(** X9 the pass-through operations stay clear of the interpreter's
    status: none of the five changes [last_status], so each keeps a
    session's state within the reachable ones; [file_exists], [read_file]
    and [list_directory] leave the file system alone, and [write_file] and
    [delete_file] allocate nothing. *)
Theorem passthrough_frame (path content : string) (out_len : bool)
    (k : kernel FS) :
  let kw := (write_file path content k).2 in
  let kr := (read_file path out_len k).2 in
  let kd := (delete_file path k).2 in
  let kl := (list_directory path out_len k).2 in
  (get_last_status kw = get_last_status k /\
   get_last_status kr = get_last_status k /\
   get_last_status kd = get_last_status k /\
   get_last_status kl = get_last_status k) /\
  (k_fs kr = k_fs k /\ k_fs kl = k_fs k) /\
  (k_buffers kw = k_buffers k /\ k_buffers kd = k_buffers k) /\
  (reachable k ->
   reachable kw /\ reachable kr /\ reachable kd /\ reachable kl).
Proof.
  intros kw kr kd kl.
  assert (Hw : last_status kw = last_status k /\ k_buffers kw = k_buffers k).
  { subst kw. unfold write_file. by destruct (host_ofstream_open _ _). }
  assert (Hr : last_status kr = last_status k /\ k_fs kr = k_fs k).
  { subst kr. unfold read_file. destruct out_len; simpl; [|done].
    destruct (host_ifstream _ _); try done. by destruct (host_malloc _). }
  assert (Hd : last_status kd = last_status k /\ k_buffers kd = k_buffers k).
  { subst kd. unfold delete_file. by destruct (host_remove _ _). }
  assert (Hl : last_status kl = last_status k /\ k_fs kl = k_fs k).
  { subst kl. unfold list_directory. destruct out_len; simpl; [|done].
    destruct (host_opendir _ _); [|done]. by destruct (host_malloc _). }
  unfold get_last_status. destruct Hw, Hr, Hd, Hl.
  split_and!; try done.
  intros Hk. split_and!; by eapply reachable_elsewhere.
Qed.

End MoreBoundary.


Lemma passthrough_frame_witness :
  reachable (write_file "/tmp/w" "x" (boot MemFS.sample)).2 /\
  reachable (read_file "/tmp/w" true (boot MemFS.sample)).2 /\
  reachable (delete_file "/tmp/w" (boot MemFS.sample)).2 /\
  reachable (list_directory "/tmp/w" true (boot MemFS.sample)).2.
Proof.
  apply (passthrough_frame "/tmp/w" "x" true (boot MemFS.sample)).
  apply reachable_boot.
Defined.

(** ** The pass-through operations *)

Section MorePassthrough.

Context {FS : Type} `{!Host FS}.

(** X10 [write_file] then [read_file]: when the file opens, the write goes
    through and the file reads again, [read_file] hands back the C string
    of the content that was given (what follows a NUL byte is not
    written), closed by a NUL, with [*out_len] its length. *)
Theorem write_file_read_file (path content : string) (k : kernel FS)
    (fs1 fs2 : FS) (content' : string) :
  host_ofstream_open (k_fs k) (c_str path) = Some fs1 ->
  host_ofstream_write fs1 (c_str path) (c_str content) = (true, fs2) ->
  host_ifstream fs2 (c_str path) = read_ok content' ->
  host_malloc (size (c_str content) + 1) = true ->
  size (c_str content) <= INT_MAX ->
  exists k1 k2,
    write_file path content k = (0, k1) /\ k_fs k1 = fs2 /\
    read_file path true k1 =
      (mkCaptured (Some (c_str content +:+ String "000"%char ""))
         (Some (size (c_str content))), k2).
Proof.
  intros Hopen Hwrite Hread Hmalloc Hfit.
  assert (content' = c_str content) as ->
    by (by eapply host_read_after_write).
  unfold write_file. rewrite Hopen, Hwrite. eexists _, _.
  split_and!; [reflexivity | reflexivity |].
  unfold read_file. simpl. rewrite Hread, Hmalloc. simpl.
  rewrite to_int_small by (unfold size in *; lia). reflexivity.
Qed.

(** X11 a file written with [write_file] is read by the [cat] command:
    after a write that went through, when the file reads again,
    dispatching [cat] with the same path returns code 0 with the C string
    of the content that was given as its output, and leaves the file
    system as it is. *)
Theorem write_file_then_cat (path content : string) (k : kernel FS)
    (fs1 fs2 : FS) (content' : string) :
  c_str path <> "" ->
  host_ofstream_open (k_fs k) (c_str path) = Some fs1 ->
  host_ofstream_write fs1 (c_str path) (c_str content) = (true, fs2) ->
  host_ifstream fs2 (c_str path) = read_ok content' ->
  exists k1,
    write_file path content k = (0, k1) /\ k_fs k1 = fs2 /\
    execute_command ("cat " +:+ c_str path) (k_fs k1)
      = Ret (mkResult 0 (c_str content), k_fs k1).
Proof.
  intros Hpath Hopen Hwrite Hread.
  assert (content' = c_str content) as ->
    by (by eapply host_read_after_write).
  unfold write_file. rewrite Hopen, Hwrite.
  exists (mkKernel fs2 (last_status k) (k_buffers k)).
  split_and!; [reflexivity | reflexivity |]. cbn [k_fs].
  apply dispatch_cat_read_ok; [done|]. by rewrite c_str_idem.
Qed.
(** The last component of [project_root / roles / role] ([Path.name]):
    empty and [.] components vanish, an absolute [role] replaces the
    whole path. *)
Fixpoint split_slash (cur : string) (s : string) : list string :=
  match s with
  | EmptyString => [String.rev cur]
  | String c s' =>
      if bool_decide (c = "/"%char)
      then String.rev cur :: split_slash EmptyString s'
      else split_slash (String c cur) s'
  end.

Definition path_name (role : string) : string :=
  let parts :=
    filter (λ c, c ≠ EmptyString ∧ c ≠ ".") (split_slash EmptyString role) in
  match last parts with
  | Some c => c
  | None => if String.prefix "/" role then EmptyString else "roles"
  end.

End Py.

(** ** Constants and data classes *)

Definition SHARED_HOST_NAME : string := "all".
Definition SHARED_TAG : string := "shared".
Definition CUSTOM_PROPERTY_SECRET : string := "x-secret".
Definition SECRET_FILE_SUFFIX : string := ".secrets".

(** Python does not check the annotations of a dataclass: the fields below
    hold whatever [get_hosts] and [parse_role] read from the documents. A
    group name and the name of a property are keys of a mapping, hence
    strings. *)
Module ConfigHost.
Record t : Type := mk { name : yaml; group_name : string }.
End ConfigHost.

Module ConfigProperty.
Record t : Type := mk {
  name : string;
  type : yaml;
  description : yaml;
  required : yaml;
  default : yaml;
  secret : yaml
}.
End ConfigProperty.

Module ConfigRole.
Record t : Type := mk {
  name : string;
  description : yaml;
  short_description : yaml;
  properties : list ConfigProperty.t
}.
End ConfigRole.

(** ** The project on disk

    What the program reads below [project_root], by role name as the
    program spells it in a path: whether [roles/<role>] is a directory,
    and the decoded content of [roles/<role>/meta/main.yml],
    [roles/<role>/meta/argument_specs.yml] and
    [roles/<role>/defaults/main.yml] where the file exists; and the decoded
    main playbook. *)
Record project : Type := {
  role_is_dir : string → bool;
  meta_file : string → option yaml;
  specs_file : string → option yaml;
  defaults_file : string → option yaml;
  main_file : yaml
}.

(** A file written by [generate_example_config]: the host directory under
    [host_vars], the file name and the text. *)
Record written_file : Type := {
  file_host : string;
  file_name : string;
  file_text : string
}.

(** ** HostsParser.get_hosts *)

Definition shared_host : ConfigHost.t :=
  ConfigHost.mk (YStr SHARED_HOST_NAME) "all".

(** The hosts of one group. *)
Definition get_hosts_group (hosts : list ConfigHost.t) (entry : string * yaml)
  : result (list ConfigHost.t) :=
  let '(group, group_data) := entry in
  has_hosts ← Py.contains "hosts" group_data;
  if has_hosts : bool then
    hs ← Py.getitem group_data "hosts";
    names ← Py.iter hs;
    for_each (λ hosts host, Ok (hosts ++ [ConfigHost.mk host group]))
             names hosts
  else Ok hosts.

Definition get_hosts (inventory_file : option yaml) (include_shared : bool)
  : result (list ConfigHost.t) :=
  match inventory_file with
  | None => Raise ValueError
  | Some inventory =>
      if negb (Py.truthy inventory) then Raise ValueError
      else
        let hosts := if include_shared then [shared_host] else [] in
        tops ← Py.values inventory;
        for_each (λ hosts top_data,
                    children ← Py.getitem top_data "children";
                    groups ← Py.items children;
                    for_each get_hosts_group groups hosts)
                 tops hosts
  end.

(** ** ConfigGenerator.parse_role *)

(** One turn of the loop over [options.items()]. The loop assigns the
    local variable [description], the one the role's description was
    stored in before the loop, so it is part of the loop state. *)
Definition parse_role_option (defaults : yaml)
    (st : yaml * list ConfigProperty.t) (entry : string * yaml)
  : result (yaml * list ConfigProperty.t) :=
  let '(var_name, meta) := entry in
  type ← Py.get meta "type" YNone;
  d ← Py.get meta "description" (YStr "");
  description ← Py.strip d;
  required ← Py.get meta "required" (YBool false);
  secret ← Py.get meta CUSTOM_PROPERTY_SECRET (YBool false);
  spec_default ← Py.get meta "default" YNone;
  default ← Py.get defaults var_name spec_default;
  Ok (description,
      st.2 ++ [ConfigProperty.mk var_name type description required default secret]).

Definition parse_role (p : project) (role : string) : result ConfigRole.t :=
  match specs_file p role with
  | None => Ok (ConfigRole.mk (Py.path_name role) (YStr "") (YStr "") [])
  | Some specs =>
      let defaults :=
        match defaults_file p role with
        | Some d => if Py.truthy d then d else YDict []
        | None => YDict []
        end in
      arg_specs ←
        (if Py.truthy specs
         then a ← Py.get specs "argument_specs" (YDict []);
              Py.get a "main" (YDict [])
         else Ok specs);
      ds ←
        (if Py.truthy arg_specs
         then description ← Py.get arg_specs "description" (YDict []);
              short_description ←
                Py.get arg_specs "short_description" (YDict []);
              Ok (description, short_description)
         else Ok (YStr "", YStr ""));
      options ←
        (if Py.truthy arg_specs
         then Py.get arg_specs "options" (YDict [])
         else Ok arg_specs);
      st ←
        (if Py.truthy options
         then entries ← Py.items options;
              for_each (parse_role_option defaults) entries (ds.1, [])
         else Ok (ds.1, []));
      Ok (ConfigRole.mk (Py.path_name role) st.1 ds.2 st.2)
  end.

(** ** ConfigGenerator.build_role_config *)

Definition property_lines (prop : ConfigProperty.t) : list string :=
  ["#  (" +:+ (if Py.truthy (ConfigProperty.required prop)
               then "REQUIRED" else "Optional")
          +:+ ") " +:+ Py.str (ConfigProperty.description prop)]
  ++ (match ConfigProperty.type prop with
      | YNone => []
      | ty => ["#  Type: " +:+ Py.str ty]
      end)
  ++ (match ConfigProperty.default prop with
      | YNone => []
      | dv => ["#  Default: " +:+ Py.str dv]
      end)
  ++ [ConfigProperty.name prop +:+ ": "
        +:+ (match ConfigProperty.default prop with
             | YNone => EmptyString
             | dv => Py.str dv
             end);
      EmptyString].

Definition NO_OPTIONS : string := "(no options)".

Definition SECRETS_NOTE : string :=
  "# Note: This role has secret variables. See the corresponding '"
  +:+ SECRET_FILE_SUFFIX +:+ "' file for the list of those variables.".

(** [any(p.secret for p in config_role.properties)] *)
Definition has_secrets (config_role : ConfigRole.t) : bool :=
  existsb (λ p, Py.truthy (ConfigProperty.secret p))
          (ConfigRole.properties config_role).

(** The test of the loop: [prop.secret != secrets] skips the property. *)
Definition rendered (secrets : bool) (prop : ConfigProperty.t) : bool :=
  Py.eq_bool (ConfigProperty.secret prop) secrets.

Definition build_role_config (config_role : ConfigRole.t) (secrets : bool)
  : list string :=
  let block :=
    [Py.nl +:+ "### Role: " +:+ ConfigRole.name config_role
       +:+ (if Py.truthy (ConfigRole.short_description config_role)
            then " - " +:+ Py.str (ConfigRole.short_description config_role)
            else EmptyString)] in
  let block :=
    if Py.truthy (ConfigRole.description config_role)
    then block ++ ["###     " +:+ Py.str (ConfigRole.description config_role)]
    else block in
  let block := block ++ [Py.str_mul "#" 64] in
  let block := block ++ [EmptyString] in
  let block :=
    match ConfigRole.properties config_role with
    | [] => block ++ [NO_OPTIONS]
    | props =>
        fold_left (λ block prop,
                     if rendered secrets prop
                     then block ++ property_lines prop
                     else block)
                  props block
    end in
  let block :=
    if negb secrets && has_secrets config_role
    then block ++ [SECRETS_NOTE]
    else block in
  block ++ [EmptyString].

(** ** ConfigGenerator.get_dependant_roles *)

(** [depth] is the number of nested calls the interpreter still allows.
    A dependency whose [role] is not a string raises [TypeError]: when it is
    added to the set if it cannot be hashed, otherwise when the recursive
    call joins it to a path. *)
Fixpoint get_dependant_roles (p : project) (depth : nat) (role : string)
  : result (gset string) :=
  match depth with
  | 0 => Raise RecursionError
  | S depth' =>
      if negb (role_is_dir p role) then Ok ∅
      else
        match meta_file p role with
        | None => Ok ∅
        | Some doc =>
            let meta := if Py.truthy doc then doc else YDict [] in
            deps ← Py.get meta "dependencies" (YList []);
            entries ← Py.iter deps;
            for_each (λ roles dep,
                        dep_role ← Py.getitem dep "role";
                        r ← Py.path_component dep_role;
                        sub ← get_dependant_roles p depth' r;
                        Ok (roles ∪ {[r]} ∪ sub))
                     entries ∅
        end
  end.

(** ** ConfigGenerator.extract_role_names *)

Definition extract_role_item (role_names : gset pykey) (item : yaml)
  : result (gset pykey) :=
  match item with
  | YStr s => Ok (role_names ∪ {[KStr s]})
  | YDict d =>
      match Py.dict_lookup "role" d with
      | Some r => k ← Py.hash_key r; Ok (role_names ∪ {[k]})
      | None => Ok role_names
      end
  | _ => Ok role_names
  end.

Definition extract_role_names (roles_data : yaml) : result (gset pykey) :=
  match roles_data with
  | YList entries => for_each extract_role_item entries ∅
  | YDict d => Ok (list_to_set (map (λ kv, KStr kv.1) d))
  | YStr s => Ok (list_to_set (map KStr (Py.chars s)))
  | _ => Raise ValueError
  end.

(** ** ConfigGenerator.accumulate_roles *)

(** The condition under which a task of the playbook counts for a group. *)
Definition task_applies (group_name : string) (task : yaml) : result bool :=
  hosts ← Py.getitem task "hosts";
  in_hosts ← Py.contains group_name hosts;
  if in_hosts : bool then Ok true
  else if Py.is_str "all" hosts then Ok true
  else
    has_tags ← Py.contains "tags" task;
    if has_tags : bool then
      tags ← Py.getitem task "tags";
      Py.contains SHARED_TAG tags
    else Ok false.
Definition _create_interfaces (network_config : list (string * string)) : M unit :=
  run "mkdir -p etc/network" false ;;
  upload_template "etc/network/interfaces" "etc/network/interfaces"
    [("network_config", TDict network_config)].

Definition block_line_1 : string :=
  "echo " +:+ Py.dq +:+ "#!/bin/sh" +:+ Py.dq +:+ " >> usr/sbin/policy-rc.d".
Definition block_line_2 : string :=
  "echo " +:+ Py.dq +:+ "exit 101" +:+ Py.dq +:+ "  >> usr/sbin/policy-rc.d".

Definition block_autostart (hypervisor : Hypervisor) (vm : VM) : M unit :=
  let target_dir := vm_mount_path hypervisor vm in
  Fabric.with_settings (Fabric.cd target_dir)
    (hv_run hypervisor block_line_1 ;;
     hv_run hypervisor block_line_2 ;;
     hv_run hypervisor "chmod +x usr/sbin/policy-rc.d" ;;
     ret tt).

Definition unblock_autostart (hypervisor : Hypervisor) (vm : VM) : M unit :=
  let target_dir := vm_mount_path hypervisor vm in
  Fabric.with_settings (Fabric.cd target_dir)
    (hv_run hypervisor "rm usr/sbin/policy-rc.d" ;; ret tt).

Definition prepare_vm (hypervisor : Hypervisor) (vm : VM) : M unit :=
  let target_dir := vm_mount_path hypervisor vm in
  hv_fabric_settings hypervisor (Fabric.cd target_dir)
    (run (Py.cmd "echo {0} > etc/hostname" [fqdn vm]) false ;;
     run (Py.cmd "echo {0} > etc/mailname" [fqdn vm]) false ;;

     _create_interfaces (network_config vm) ;;
     os <- server_obj_get "os" ;;
     _create_ssh_keys os ;;
     pubkey <- _get_ssh_public_key "rsa" ;;
     server_obj_set "ssh_pubkey" pubkey ;;

     upload_template "etc/fstab" "etc/fstab"
       [("blk_dev", TStr (vm_block_device_name hypervisor));
        ("type", TStr "xfs");
        ("mount_options", TStr "defaults")] ;;
     upload_template "etc/hosts" "etc/hosts" [] ;;
     upload_template "etc/inittab" "etc/inittab" [] ;;
     upload_template "etc/resolv.conf" "etc/resolv.conf"
       [("dns_servers", TList (DEFAULT_DNS_SERVERS settings))] ;;

     let swap_path := Py.path_join target_dir "swap" in
     _generate_swap swap_path (DEFAULT_SWAP_SIZE settings) ;;

     create_authorized_keys target_dir).
(** * Hand-cricket gesture pipeline: a shallow embedding of
      [MediaPipeService] (lib/mediapipe-service.ts) and of the gesture gate of
      [HandGestureDetector] (components/HandGestureDetector.tsx), followed by
      the game context (lib/game-context.tsx) and the gesture handler of the
      game page (pages/Game.tsx) that the gate feeds.

    JavaScript numbers holding landmark coordinates are IEEE-754 binary64
    values, modelled by Rocq's primitive floats; timestamps returned by
    [Date.now()] are integral milliseconds, modelled by [Z]; the
    [gestureConfidence] object is a finite map from gesture codes to
    streaks. *)

From Stdlib Require Import ZArith QArith Floats Bool List Lia.
From stdpp Require Import base option list gmap fin_maps.
Import ListNotations.

#[local] Set Warnings "-inexact-float".
#[local] Open Scope Z_scope.

(** ** Landmarks *)

Record Landmark : Type := mkLandmark { lx : float; ly : float; lz : float }.

(** The five per-frame flags that [detectImprovedGesture] computes as local
    constants. *)
Record FingerFlags : Type := mkFlags {
  isThumbUp : bool;
  isIndexExtended : bool;
  isMiddleExtended : bool;
  isRingExtended : bool;
  isPinkyExtended : bool
}.

Inductive Finger : Type := Thumb | Index | Middle | Ring | Pinky.

Definition flagOf (f : Finger) (fl : FingerFlags) : bool :=
  match f with
  | Thumb => isThumbUp fl
  | Index => isIndexExtended fl
  | Middle => isMiddleExtended fl
  | Ring => isRingExtended fl
  | Pinky => isPinkyExtended fl
  end.

Module Geometry.

(** [isFingerExtended(tip, pip, mcp, wrist, isThumb = false)].  The [mcp]
    and [wrist] arguments are accepted and never read, as in the source. *)
Definition isFingerExtended
    (tipLandmark pipLandmark mcpLandmark wristLandmark : Landmark)
    (isThumb : bool) : bool :=
  if isThumb then
    let thumbUp := (ly tipLandmark <? ly pipLandmark - 0.05)%float in
    let notCurled := (abs (lz tipLandmark - lz pipLandmark) <? 0.1)%float in
    thumbUp && notCurled
  else
    let isHigherThanPIP := (ly tipLandmark <? ly pipLandmark - 0.07)%float in
    let isForward := (abs (lz tipLandmark - lz pipLandmark) <? 0.07)%float in
    isHigherThanPIP && isForward.

(** The landmark reads and the five [isFingerExtended] calls of
    [detectImprovedGesture] (source lines 300-324).  A read past the end of
    the array yields [undefined] in JavaScript and the following property
    access throws; [None] stands for that [TypeError]. *)
Definition fingerFlags (landmarks : list Landmark) : option FingerFlags :=
  wrist ← landmarks !! 0%nat;
  thumbTip ← landmarks !! 4%nat;
  indexTip ← landmarks !! 8%nat;
  middleTip ← landmarks !! 12%nat;
  ringTip ← landmarks !! 16%nat;
  pinkyTip ← landmarks !! 20%nat;
  indexMCP ← landmarks !! 5%nat;
  middleMCP ← landmarks !! 9%nat;
  ringMCP ← landmarks !! 13%nat;
  pinkyMCP ← landmarks !! 17%nat;
  indexPIP ← landmarks !! 6%nat;
  middlePIP ← landmarks !! 10%nat;
  ringPIP ← landmarks !! 14%nat;
  pinkyPIP ← landmarks !! 18%nat;
  thumb3 ← landmarks !! 3%nat;
  thumb2 ← landmarks !! 2%nat;
  Some {|
    isThumbUp := isFingerExtended thumbTip thumb3 thumb2 wrist true;
    isIndexExtended := isFingerExtended indexTip indexPIP indexMCP wrist false;
    isMiddleExtended := isFingerExtended middleTip middlePIP middleMCP wrist false;
    isRingExtended := isFingerExtended ringTip ringPIP ringMCP wrist false;
    isPinkyExtended := isFingerExtended pinkyTip pinkyPIP pinkyMCP wrist false
  |}.
(** **** The middleware that injects the desktop stub *)

(** [None] stands for [next()]: the request goes on to the static files.
    The page is taken to be valid UTF-8, so that decoding it changes
    nothing; a failed read hands the request on. *)
Definition inject_middleware (req_path : string) : M (option reply) :=
  if startsWith req_path "/static-test/" then ret None
  else if endsWith req_path ".html" || endsWith req_path ".desktop" then
    let filePath := Path.join [__dirname; "editors"; req_path] in
    let* found := existsSync filePath in
    if found then
      try_catch
        (let* data := readFileSync filePath in
         let html := string_of_list_byte data in
         ret (Some (Reply 200 [("Content-Type", "text/html")] (Plain (inject html)))))
        (fun _ => ret None)
    else ret None
  else ret None.

End Handlers.

End Routes.
(* ===================================================================== *)
(** ** The script that generates the font metadata *)
(* ===================================================================== *)

Module FontScript.
Import Str Utils Fs Server Norm.
Local Open Scope fs_scope.

(** How the script ends: it runs to its last line (exit code 0) or calls
    [fail], which prints the message and exits with code 1. *)
Inductive ending : Type :=
| Finished
| Failed (message : string).

(** The exit code of the process; an uncaught exception also gives 1. *)
Definition exit_code (r : result ending) : Z :=
  match r with
  | Ok Finished => 0
  | Ok (Failed _) => 1
  | Throw _ => 1
  end.

(** [result.status] of [spawnSync]: the exit code, or [null] when the
    process was ended by a signal or could not start. *)
Definition sync_status (o : child_outcome) : option Z :=
  match o with
  | Exited c => Some c
  | SpawnFailed _ | Killed _ => None
  end.

(** [spawnSync(cmd, argv)]: the tool runs to its end before the call
    returns; what it wrote is on disk afterwards. *)
Definition spawnSync (tool : converter) (cmd : string) (argv : list string)
  : M (option Z) :=
  fun w =>
    let run := tool cmd argv (files w) in
    match outcome run with
    | SpawnFailed _ => (Ok None, log (EvSpawn cmd argv) w)
    | o =>
        (Ok (sync_status o),
         set_files (apply_writes (now w) (writes run) (files w))
           (log (EvSpawn cmd argv) w))
    end.

(** [result.status || 1] for a status that is not 0. *)
Definition status_or_1 (s : option Z) : Z :=
  match s with
  | Some c => if Z.eqb c 0 then 1 else c
  | None => 1
  end.

Section Script.

(** The directory of the script, [process.platform] and the generator. *)
Variable __dirname : string.
Variable platform : string.
Variable allfontsgen : converter.

(** [path.resolve(__dirname, '..')] for an absolute [__dirname]. *)
Definition ROOT : string := render (segments (__dirname +:+ "/..")).

Definition CONVERTER_DIR : string := Path.join [ROOT; "converter"].

Definition allFontsJs (OUTPUT_DIR : string) : string :=
  Path.join [OUTPUT_DIR; "AllFonts.js"].

Definition fontSelectionBin (OUTPUT_DIR : string) : string :=
  Path.join [OUTPUT_DIR; "font_selection.bin"].

Definition checkExistingFonts (OUTPUT_DIR : string) : M bool :=
  let* haveFonts := existsSync (allFontsJs OUTPUT_DIR) in
  if haveFonts then existsSync (fontSelectionBin OUTPUT_DIR) else ret false.

(** [locateBinary]: the path of the generator, or the message of [fail]. *)
Definition locate (name missing hint : string) : M (string + string) :=
  let bin := Path.join [CONVERTER_DIR; name] in
  let* found := existsSync bin in
  if found then ret (inr bin)
  else ret (inl (missing +:+ " binary missing: " +:+ bin +:+ ". " +:+ hint)).

Definition locateBinary : M (string + string) :=
  if String.eqb platform "darwin" then
    locate "allfontsgen" "macOS" "Run scripts/build_allfontsgen.js first."
  else if String.eqb platform "win32" then
    locate "allfontsgen.exe" "Windows" "Build it and place it under converter/."
  else if String.eqb platform "linux" then
    locate "allfontsgen" "Linux" "Build it and place it under converter/."
  else ret (inl ("Unsupported platform: " +:+ platform)).

(** Where [locateBinary] looks on the current platform, if it looks at all. *)
Definition expected_binary : option string :=
  if String.eqb platform "darwin" then Some (Path.join [CONVERTER_DIR; "allfontsgen"])
  else if String.eqb platform "win32" then Some (Path.join [CONVERTER_DIR; "allfontsgen.exe"])
  else if String.eqb platform "linux" then Some (Path.join [CONVERTER_DIR; "allfontsgen"])
  else None.

Definition generator_args (OUTPUT_DIR INPUT_DIR : string) : list string :=
  [ "--use-system=true";
    "--input=" +:+ INPUT_DIR;
    "--allfonts=" +:+ Path.join [OUTPUT_DIR; "AllFonts.js"];
    "--selection=" +:+ Path.join [OUTPUT_DIR; "font_selection.bin"] ].

(** The script from [locateBinary] on: it runs when the metadata is not
    already there. *)
Definition regenerate (OUTPUT_DIR : string) : M ending :=
  let* located := locateBinary in
  match located with
  | inl message => ret (Failed message)
  | inr BIN =>
      let INPUT_DIR := Path.join [OUTPUT_DIR; "fonts"] in
      mkdirSync_recursive OUTPUT_DIR ;;
      mkdirSync_recursive INPUT_DIR ;;
      let* status := spawnSync allfontsgen BIN (generator_args OUTPUT_DIR INPUT_DIR) in
      if code_nonzero status then
        ret (Failed ("allfontsgen exited with code " +:+ decimal (status_or_1 status)))
      else
        let* haveFonts := existsSync (allFontsJs OUTPUT_DIR) in
        if negb haveFonts then
          ret (Failed "allfontsgen exited successfully but font metadata files were not created")
        else
          let* haveSelection := existsSync (fontSelectionBin OUTPUT_DIR) in
          if negb haveSelection then
            ret (Failed "allfontsgen exited successfully but font metadata files were not created")
          else ret Finished
  end.

(** The whole script, for a value of the environment variable
    [FONT_DATA_DIR]. *)
Definition generate (FONT_DATA_DIR : option string) : M ending :=
  match FONT_DATA_DIR with
  | None | Some EmptyString =>
      ret (Failed "FONT_DATA_DIR environment variable is required")
  | Some OUTPUT_DIR =>
      let* existing := checkExistingFonts OUTPUT_DIR in
      if existing then ret Finished else regenerate OUTPUT_DIR
  end.

End Script.

End FontScript.
(* ===================================================================== *)
(** ** More sample values *)
(* ===================================================================== *)

Module Sample2.
Import Str Utils Fs Server Obs Routes.

(** A fingerprint as a route parameter, an image and its name. *)
Definition hash : string := "0f343b0931126a20f133d67c2b018a3b".
Definition image_name : string := "photo.PNG".
Definition image : list Byte.byte := [Byte.x89; Byte.x50; Byte.x4e; Byte.x47].


(** The scripts directory, a font directory, and a tree that holds the
    generator but no font metadata. *)
Definition scripts : string := "/srv/app/scripts".
Definition fontdata : string := "/var/fontdata".

Definition tree_tools : gmap string node :=
  <["/srv/app/converter/allfontsgen" := File 5 [Byte.x7f]]>
    (<["/srv/app/converter" := Dir 5]> (<["/var" := Dir 0]> Sample.tree)).

Definition w_tools : world := World tree_tools 100 [].

(** A generator that writes both metadata files, and one that writes
    nothing; both exit with code 0. *)
Definition gen_ok : converter :=
  fun _ _ _ =>
    ConvRun (Exited 0) "" ""
      [ ("/var/fontdata/AllFonts.js", [Byte.x77]);
        ("/var/fontdata/font_selection.bin", []) ].

Definition gen_idle : converter := fun _ _ _ => ConvRun (Exited 0) "" "" [].

End Sample2.
(* ===================================================================== *)
(** ** The Document Server compatibility endpoint: POST /converter *)
(* ===================================================================== *)

Module DocServer.
Import Str Utils Fs Server Norm.
Local Open Scope fs_scope.

(** *** Requests and answers *)

(** The five fields the handler reads from the payload; a field is a JSON
    string or is absent. *)
Record payload : Type := Payload {
  filetype : option string;
  key : option string;
  outputtype : option string;
  title : option string;
  url : option string
}.

(** [req.body] when a body parser has filled it: its [token], a string
    when there is one, and its own five fields. *)
Record request_body : Type := RequestBody {
  token : option string;
  fields : payload
}.

(** What the [try] block can throw: an error of a built-in ([JSON.parse],
    [new URL], [decodeURIComponent]) with its message, the [TypeError] of
    reading [token] from an undefined body, or an [fs] error. *)
Inductive thrown : Type :=
| BuiltinError (message : string)
| BodyUndefined
| FsThrown (e : exn).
○ ○ ○
> WHAT THIS TASK INVOLVES:
A single figure is required: the number of lines in the entries above that include the word "tipLandmark".

> TASK OUTPUT:
5